● **DATA EXCERPTS**
*** Begin section ***

Lemma delete_rest_ok s h :
  dying m v s h -> clusterGone v h ->
  swp anyEnv (allowed m v) (deleteShootRest m) s h (goes m v) panicCause.
Proof.
  intros Hdy Hg. pose proof Hdy as (Hb & Hd & _ & _ & sh & Hs & Hf).
  unfold deleteShootRest. sx_unfold. apply swp_bind, (swp_getShoot _ _ _ _ sh); [done|].
  destruct (timeIsZero _) eqn:Et; cbn [negb].
  - apply swp_bind, confirm_ok; [done..|intros; by apply swp_ret|].
    intros s' h' _. clear s h Hdy Hg Hb sh Hs Hf Et. rename s' into s, h' into h.
    intros (Hb & Hg & sh & Hs & Hconf). cbn [negb].
    apply swp_bind, (swp_getShoot _ _ _ _ sh); [done|]. apply swp_bind, delete_config_ok; [done..|].
    intros [e|] h1 Hx Hgone; [sx s h|].
    apply swp_bind, (sx_act _ _ _ h); [|done|sx_side|intros r Hr; sx s h].
    split_and!; [done|by eapply gone_step| |by apply Hgone].
    destruct Hconf as [[? ?]|(sh0 & ? & ?)]; [left|right].
    + split; [by eapply calmly_elem|done].
    + exists sh0. split; by eapply calmly_elem.
  - apply swp_bind. unfold LogLastErrors. apply swp_bind, swp_getState. rewrite Hs. apply swp_bind, swp_lift.
    destruct (stLastOperation (shootStatus sh)) as [lo|] eqn:Elo; cbn [deref wp].
    + sx s h.
    + left. eexists. split; [exact Hf|]. intros (Hw & _). destruct (Hw Et) as [? ?]. congruence.
Qed.
(* ===== verification/FsmExample.v ===== *)
(** * A concrete configuration

    Instances of the interfaces and a control plane to run reconciliations
    against: what the theorems about the state machine assume can hold. *)

From S2P Require Import Prelude Kube Gardener RuntimeApi Objects Effects Config Extensions.
From S2P Require Import RegistryCache StructuredAuth SkrDetails AuditLog ConverterApi.
From S2P Require Import FsmState FsmProvision FsmConfigure FsmDelete Fsm.

Local Open Scope string_scope.

#[local] Existing Instances MetaRef.lib MetaRef.laws.

Module Demo.

#[export] Instance gardenerLib : GardenerLib := {|
  errorCodeText _ := "ERR";
  HasNonRetryableErrorCode errs := existsb (fun e => negb (Nat.eqb (length (leCodes e)) 0)) errs;
  GetCondition cs t := snd <$> list_find (fun c => scType c = t) cs;
  semverCompare a b := if String.eqb a b then Ok 0%Z else Err (newError "not comparable")
|}.

#[export] Instance cacheLib : RegistryCacheLib := {|
  RegistryCacheConfiguredUpdateStatusReady _ _ c := c;
  RegistryCacheConfiguredUpdateStatusFailed _ _ _ c := c;
  RegistryCacheConfiguredUpdateStatusPendingUnknown _ _ c := c
|}.

(** A converter that makes an empty Shoot of the right name. *)
Definition shootFor (cfg : ConverterConfig) (rt : Runtime) : Shoot :=
  mkShoot "Shoot" "core.gardener.cloud/v1beta1"
    (metaNamed (rsName (rShoot (rtSpec rt))) ("garden-" +:+ ProjectName (ccGardener cfg)))
    emptyShootSpec emptyShootStatus.

#[export] Instance converter : ShootConverter := {|
  toShootCreate opts rt := Ret (mkConversion rt [] (Ok (shootFor (coConverterConfig opts) rt)));
  toShootPatch opts rt := Ret (mkConversion rt (poResources opts) (Ok (shootFor (poConverterConfig opts) rt)))
|}.

#[export] Instance converterOk : ConverterOk.
Proof.
  refine {| createPanics _ _ := False; patchPanics _ _ := False |};
    intros R G opts rt h Q _ HQ _; (apply HQ; [apply extends_refl|done|done|..]; by intros).
Defined.

#[export] Instance authCodec : Codec AuthenticationConfiguration :=
  {| marshal _ := Ok "auth"; unmarshal _ := Err (newError "opaque") |}.
#[export] Instance windowCodec : Codec WindowMap :=
  {| marshal _ := Ok "windows"; unmarshal _ := Err (newError "opaque") |}.
#[export] Instance registryCodec : Codec RegistryConfig :=
  {| marshal _ := Ok "registry"; unmarshal _ := Err (newError "opaque") |}.
#[export] Instance infoCodec : Codec KymaProvisioningInfo :=
  {| marshal _ := Ok "details"; unmarshal _ := Err (newError "opaque") |}.
#[export] Instance auditCodec : Codec AuditlogExtensionConfig :=
  {| marshal _ := Ok "audit"; unmarshal _ := Err (newError "opaque") |}.

Definition noOidc : OidcProvider := mkOidcProvider "client" "groups" "https://issuer" [] "sub" "-".

Definition converterConfig : ConverterConfig :=
  mkConverterConfig
    (mkKubernetesConfig (mkKubeApiServer "" "" ∅ ∅) ∅ "1.33" false false noOidc)
    (mkDNSConfig "" "" "")
    (mkProviderConfig (mkAWSConfig false) (mkGDCHConfig "" "" "" "") (mkWorkerConfig "" ""))
    (mkMachineImageConfig "gardenlinux" "1") (mkGardenerConfig "kyma" true) "" "" [] false "tenants".

(** An operator with the dedicated audit log on and no bootstrapper. *)
Definition cfg : RCCfg :=
  mkRCCfg Second Second Second Second Second Second Finalizer "garden-kyma" false false false true
    (NewDataProvider (mkDefaultProvider ∅ "kcp-system")) true false None
    (mkConfig converterConfig (mkClusterConfig noOidc)).

Lemma noInstaller i : BootstrapperInstaller cfg = Some i -> InstallerOk i (fun _ => False).
Proof. discriminate. Qed.

Definition labels : gmap string string :=
  list_to_map ((fun k => (k, "demo")) <$> requiredLabelKeys).

Definition spec : RuntimeSpec :=
  mkRuntimeSpec
    (mkRuntimeShoot "shoot" "" "eu" "eu" None "" None None
       (mkRuntimeKubernetes None (mkRuntimeAPIServer (mkOIDC None None None None ∅ [] None None) None None))
       (mkRuntimeProvider "aws" [] None None None)
       (mkRuntimeNetworking None "" "" "" None None) None)
    (mkSecurity ["admin"] (mkFilter None false)) [] None.

(** A Runtime with the given finalizers, annotations, deletion time and
    conditions. *)
Definition runtime (fin : list string) (ann : gmap string string) (del : option Z)
    (conds : list Condition) : Runtime :=
  mkRuntime (mkMeta "rt" "" "kcp-system" "" "1" 1 del labels ann fin []) spec
    (mkStatus (if del is Some _ then RuntimeStateTerminating else "") conds false None [] "").

Definition provisioned : Condition :=
  mkCondition ConditionTypeRuntimeProvisioned ConditionUnknown 1 ConditionReasonInitialized "".

Definition deprovisioned : Condition :=
  mkCondition ConditionTypeRuntimeDeprovisioned ConditionTrue 1 ConditionReasonGardenerCRDeleted
    "Gardener Cluster CR successfully deleted".

(** A Shoot as Gardener reports it, before its first operation. *)
Definition shoot (ann : gmap string string) (del : option Z) : Shoot :=
  let sp := emptyShootSpec in
  mkShoot "Shoot" "core.gardener.cloud/v1beta1"
    (mkMeta "shoot" "" "garden-kyma" "" "1" 1 del ∅ ann [] [])
    (mkShootSpec (ssPurpose sp) (ssRegion sp) (ssControlPlane sp) (ssCloudProfile sp)
       (Some (mkShootDNS (Some "demo.example") [])) (ssExtensions sp) (ssKubernetes sp)
       (ssNetworking sp) (mkShootProvider "aws" None (Some "infra") [] None) (ssSecretBindingName sp)
       (ssCredentialsBindingName sp) (ssSeedName sp) (ssSeedSelector sp) (ssResources sp)
       (ssTolerations sp) (ssExposureClassName sp) (ssAccessRestrictions sp) (ssMaintenance sp))
    emptyShootStatus.

(** The Shoot after a successful creation. *)
Definition readyShoot (ann : gmap string string) : Shoot :=
  let sh := shoot ann None in
  mkShoot (shootKind sh) (shootAPIVersion sh) (shootMeta sh) (shootSpec sh)
    (mkShootStatus
       (Some (mkLastOperation "" 1 100 LastOperationStateSucceeded LastOperationTypeReconcile)) [] 1).

Definition notFound : GoError := mkError ReasonNotFound "not found".

(** Servers that hold the given Shoot and GardenerCluster and nothing else, and
    accept every write. *)
Definition servers (sh : option Shoot) (cluster : option GardenerCluster) : oracle := fun _ c =>
  match c return resp c with
  | CGet Garden KShoot _ => match sh with Some s => Ok s | None => Err notFound end
  | CGet Kcp KGardenerCluster _ => match cluster with Some s => Ok s | None => Err notFound end
  | CGet _ _ _ => Err notFound
  | CList _ _ _ _ => Ok []
  | CCreate _ _ o | CUpdate _ _ o | CUpdateStatus _ _ o | CPatch _ _ o _ => Ok o
  | CDelete _ _ _ | CDeleteAllOf _ _ _ | CBuildClient _ => Ok tt
  | CAdminKubeconfig _ _ | CReadFile _ => Err notFound
  | CDiscover _ => Err notFound
  | CNow => 100%Z
  | CNewUUID => "uuid"
  | CCtxDone => None
  | CMetric _ | CEvent _ _ _ _ => tt
  end.

(** The calls of a reconciliation against them, first one first. *)
Definition calls (v : Runtime) (o : oracle) : list call :=
  rev (callOf <$> snd (Effects.run o (Run cfg v) [])).

End Demo.
(** C20. The status of the Runtime is written at most once in a reconciliation,
    and only if it differs from the status the reconciliation started with; every
    event reports, on the Runtime as stored by that write, a condition that was
    absent at the start or had another status, reason or message. *)
Theorem status_and_events :
  wp anyEnv
    (fun h c =>
       match c with
       | CUpdateStatus Kcp KRuntime rt => statusUnwritten h /\ rtStatus rt <> rtStatus v
       | CEvent i _ _ _ =>
           (exists rt, Ev (CUpdateStatus Kcp KRuntime rt) (Ok i) ∈ h) /\
           exists condition, condition ∈ Conditions (rtStatus i) /\ c = conditionEvent i condition /\
             forall old, FindStatusCondition (Conditions (rtStatus v)) (condType condition) = Some old ->
               (condStatus old, condReason old, condMessage old) <>
               (condStatus condition, condReason condition, condMessage condition)
       | _ => True
       end) (Run m v) [] (fun _ _ => True).
Proof.
  apply Run_weaken. intros h [] Ha; try done; try (destruct c, k; done). destruct Ha as [? (c & ? & Hu & Hc)].
  split; [done|]. exists c. split_and!; [done..|]. intros old Ho Heq. unfold unchanged in Hu.
  rewrite Ho in Hu. injection Heq as E1 E2 E3. rewrite E1, E2, E3, !String.eqb_refl in Hu.
  by rewrite bool_decide_true in Hu.
Qed.

(** C19. A reconciliation does not panic: with a converter that does not, it
    panics only after an API server has answered with an object that lacks what
    the code takes for granted (a Shoot being deleted without last operation, a
    Shoot without infrastructure configuration or with a registry cache extension
    without provider configuration, a seed without scheduling settings, a stored
    Runtime without last operation), or an answer that makes the bootstrapper's
    query of its state panic. *)
Theorem panics_only_on_ill_formed_answers
    (Hcreate : forall opts rt, ~ createPanics opts rt) (Hpatch : forall opts rt, ~ patchPanics opts rt) :
  wp anyEnv anyCall (Run m v) []
    (fun o h => o = Panicked -> exists e, e ∈ h /\ (illFormed e \/ cause e)).
Proof.
  eapply wp_weaken with (G := allowed m v); [done|done|]. eapply wp_mono; [|by apply Run_keeps].
  intros o h Hc Ho.
  destruct (Hc Ho) as [(e & ? & ?)|[(e & ? & ?)|[(opts & rt & Hp)|(sh & opts & rt & _ & _ & Hp)]]]; [by eauto..| |].
  - by destruct (Hcreate opts rt).
  - by destruct (Hpatch opts rt).
Qed.
(* ===== verification/FsmProgress.v ===== *)
(** * Progress and error handling of the state machine

    What a reconciliation achieves when the clusters cooperate, and how the
    errors of a Shoot write are classified. *)

From S2P Require Import Prelude Kube Gardener RuntimeApi Objects Effects Config Extensions.
From S2P Require Import RegistryCache StructuredAuth SkrDetails AuditLog ConverterApi.
From S2P Require Import FsmState FsmProvision FsmPatch FsmConfigure FsmDelete Fsm.
From S2P Require Import FsmCalls FsmSafety FsmExample.

Local Open Scope string_scope.

Section Progress.
Context `{MetaLib} `{GardenerLib} `{ShootConverter} `{RegistryCacheLib}.
Context `{Codec AuthenticationConfiguration} `{Codec WindowMap} `{Codec RegistryConfig}.
Context `{Codec KymaProvisioningInfo} `{Codec AuditlogExtensionConfig}.
Context (m : RCCfg).

(** One turn of the loop of [Run]. *)
Lemma wp_runLoop R G n fn res s h (Q : outcome (option (Result * option GoError)) -> history -> Prop) :
  G h CCtxDone ->
  (forall err, R h (Ev CCtxDone (Some err)) ->
     Q (Done (Some (outcomeOf res (Some err)))) (Ev CCtxDone (Some err) :: h)) ->
  (R h (Ev CCtxDone None) ->
   swp R G (step m fn) s (Ev CCtxDone None :: h)
     (fun t s' h' =>
        match t with
        | (Some fn', res', None) => wp R G (runLoop m n fn' res' s') h' Q
        | (_, res', err) => Q (Done (Some (outcomeOf res' err))) h'
        end) (Q Panicked)) ->
  wp R G (runLoop m (S n) fn res s) h Q.
Proof.
  intros HG Hdone Hgo. cbn [runLoop]. wp_norm. split; [done|]. intros [err|] Hr; [by apply Hdone|].
  apply wp_seq. eapply wp_mono; [|by apply Hgo].
  by intros [[[[[fn'|] res'] [e|]] s']|] h'.
Qed.

(** The environment in which a deletion can complete: the context lives, the
    Shoot is gone, the secrets can be listed and deleted, the Runtime updated. *)
Definition deletionCompletes : rely := fun _ e =>
  match e with
  | Ev CCtxDone r => r = None
  | Ev (CGet Garden KShoot _) r => exists e, r = Err e /\ IsNotFound e = true
  | Ev (CList Garden KSecret _ _) r => exists items, r = Ok items
  | Ev (CDelete Garden KSecret _) r => failsUnlessNotFound r = None
  | Ev (CUpdate Kcp KRuntime _) r => exists stored, r = Ok stored
  | _ => True
  end.

Lemma DeleteAll_succeeds man h (Q : outcome (option GoError) -> history -> Prop) :
  (forall h', suffix h h' -> Q (Done None) h') ->
  wp deletionCompletes anyCall (DeleteAll man) h Q.
Proof.
  intros HQ. unfold DeleteAll, listManaged. wp_norm. split; [done|]. intros r [items ->]. cbn.
  apply (wp_forEach _ _ _ _ (fun _ h' => suffix h h')); [by apply suffix_cons_r| |].
  - intros i s h' _ Hh. unfold deleteSecret. wp_norm. split; [done|]. intros r Hr. cbn in Hr. rewrite Hr.
    cbn. by apply suffix_cons_r.
  - intros h' Hh. by apply HQ.
Qed.

Lemma initialize_deletes `{!MetaLaws} s h (Q : transition -> systemState -> history -> Prop) P :
  sshoot s = None ->
  timeIsZero (DeletionTimestamp (rtMeta (instance s))) = false ->
  ContainsFinalizer (rtMeta (instance s)) (CfgFinalizer m) = true ->
  mapGet (Labels (rtMeta (instance s))) LabelKymaRuntimeID <> "" ->
  (forall s' h' rt stored, Ev (CUpdate Kcp KRuntime rt) (Ok stored) ∈ h' ->
     CfgFinalizer m ∉ Finalizers (rtMeta rt) -> Q (None, None, None) s' h') ->
  swp deletionCompletes anyCall (sFnInitialize m) s h Q P.
Proof.
  intros Hs Hdel Hfin Hlabel HQ. unfold sFnInitialize. apply swp_bind, swp_getInstance.
  apply swp_bind, swp_modify. rewrite Hdel, Hfin. cbn [negb andb].
  destruct (String.eqb_spec (mapGet (Labels (rtMeta (instance s))) LabelKymaRuntimeID) "") as [?|_]; [done|].
  replace (exposeShootStatusInfo s) with s by (unfold exposeShootStatusInfo; by rewrite Hs).
  apply swp_bind, swp_getState. rewrite Hs. apply swp_bind, swp_lift, DeleteAll_succeeds. intros h' _.
  unfold removeFinalizerAndStop. apply swp_bind, swp_getInstance, swp_bind, swp_modify, swp_bind.
  unfold updateInstance. apply swp_bind, swp_getInstance, swp_bind, swp_call; [done|].
  intros r [stored ->]. apply swp_bind, swp_modify, swp_ret, swp_bind, swp_getInstance, swp_bind.
  apply swp_call; [done|]. intros [] _. apply swp_ret. eapply HQ; [right; left|].
  cbn [instance with_instance rtMeta runtime_with_meta]. rewrite remove_finalizer. by intros [? _].
Qed.

(** C22. A deletion completes: when the Runtime is being deleted and carries
    the finalizer and the runtime id label, the Shoot is gone, and the secrets and
    the Runtime can be written, one reconciliation removes the finalizer and
    returns without error and without asking to be called again. *)
Theorem deletion_completes `{!MetaLaws} (v : Runtime)
    (Hdel : timeIsZero (DeletionTimestamp (rtMeta v)) = false)
    (Hfin : CfgFinalizer m ∈ Finalizers (rtMeta v))
    (Hlabel : mapGet (Labels (rtMeta v)) LabelKymaRuntimeID <> "") :
  wp deletionCompletes anyCall (Run m v) []
    (returns (fun out h =>
       out = Some (mkResult false 0, None) /\
       exists rt stored, Ev (CUpdate Kcp KRuntime rt) (Ok stored) ∈ h /\
         CfgFinalizer m ∉ Finalizers (rtMeta rt))).
Proof.
  apply contains_finalizer in Hfin. apply (wp_runLoop _ _ 14); [done|done|]. intros _.
  cbn [step]. unfold sFnTakeSnapshot. apply swp_bind, swp_modify, swp_bind, swp_getInstance.
  apply swp_bind, swp_call; [done|]. intros r (e & -> & En). cbn [failsUnlessNotFound]. rewrite En.
  apply swp_bind, swp_ret, swp_ret. apply (wp_runLoop _ _ 13); [done|done|]. intros _.
  cbn [step]. apply initialize_deletes; [done..|]. intros s' h' rt stored Hev Hno.
  split; [done|]. by exists rt, stored.
Qed.

(** handleUpdateError classifies the error of a Shoot write: without error
    it changes nothing; a conflict or a forbidden error leaves the Runtime Pending
    and asks for a retry after the Gardener delay; any other error counts a stop,
    marks the Runtime Failed and stops. *)
Theorem handleUpdateError_spec `{!MetaLaws} (err : option GoError) (msg : string) (s : systemState) :
  swp anyEnv (fun _ c => c = CNow \/ (c = CMetric IncRuntimeFSMStopCounter /\
                exists e, err = Some e /\ IsConflict e = false /\ IsForbidden e = false))
    (handleUpdateError m err msg) s []
    (fun t s' _ =>
       match err with
       | None => t = (None, None, None) /\ s' = s
       | Some e =>
           if IsConflict e || IsForbidden e then
             t = (Some (SfnUpdateStatus (Some (mkResult false (GardenerRequeueDuration m))) None), None, None) /\
             IsStateWithConditionAndStatusSet (instance s') RuntimeStatePending
               ConditionTypeRuntimeProvisioned ConditionReasonProcessing ConditionUnknown = true
           else
             t = (Some (SfnUpdateStatus None None), None, None) /\
             IsStateWithConditionAndStatusSet (instance s') RuntimeStateFailed
               ConditionTypeRuntimeProvisioned ConditionReasonProcessingErr ConditionFalse = true
       end) (fun _ => False).
Proof.
  unfold handleUpdateError. destruct err as [e|]; [|by apply swp_ret].
  destruct (IsConflict e) eqn:Ec; [|destruct (IsForbidden e) eqn:Ef]; cbn [orb].
  - apply swp_bind, swp_bind, swp_call; [by left|]. intros now _.
    apply swp_modify, swp_ret. split; [done|apply setState_found].
  - apply swp_bind, swp_bind, swp_call; [by left|]. intros now _.
    apply swp_modify, swp_ret. split; [done|apply setState_found].
  - apply swp_bind, swp_call; [right; split; [done|by exists e]|]. intros [] _.
    apply swp_bind, swp_bind, swp_call; [by left|]. intros now _.
    apply swp_modify, swp_ret. split; [done|apply setState_found].
Qed.

End Progress.

(** ** Witnesses *)

#[local] Existing Instances MetaRef.lib MetaRef.laws.
Import Demo.

Lemma deletion_completes_witness :
  let v := runtime [Finalizer] ∅ (Some 5%Z) [] in
  wp deletionCompletes anyCall (Run cfg v) []
    (returns (fun out h =>
       out = Some (mkResult false 0, None) /\
       exists rt stored, Ev (CUpdate Kcp KRuntime rt) (Ok stored) ∈ h /\
         CfgFinalizer cfg ∉ Finalizers (rtMeta rt))) /\
  fst (Effects.run (servers None None) (Run cfg v) []) = Done (Some (mkResult false 0, None)).
Proof.
  split; [|vm_compute; reflexivity].
  apply (deletion_completes cfg); [reflexivity|cbn; left|vm_compute; discriminate].
Defined.

Lemma handleUpdateError_spec_witness :
  let e := mkError ReasonConflict "conflict" in
  let s := mkState (runtime [] ∅ None []) emptyStatus None in
  swp anyEnv (fun _ c => c = CNow \/ (c = CMetric IncRuntimeFSMStopCounter /\
                exists e', Some e = Some e' /\ IsConflict e' = false /\ IsForbidden e' = false))
    (handleUpdateError cfg (Some e) "msg") s []
    (fun t s' _ =>
       t = (Some (SfnUpdateStatus (Some (mkResult false (GardenerRequeueDuration cfg))) None), None, None) /\
       IsStateWithConditionAndStatusSet (instance s') RuntimeStatePending
         ConditionTypeRuntimeProvisioned ConditionReasonProcessing ConditionUnknown = true)
    (fun _ => False).
Proof. intros e s. exact (handleUpdateError_spec cfg (Some e) "msg" s). Defined.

*** End section ***

● **EXERCISE DIRECTIONS**
A complete answer lists each line of the data that holds the word "GardenerLib".

● **WRITTEN ANSWER**
#[export] Instance gardenerLib : GardenerLib := {|
Context `{MetaLib} `{GardenerLib} `{ShootConverter} `{RegistryCacheLib}.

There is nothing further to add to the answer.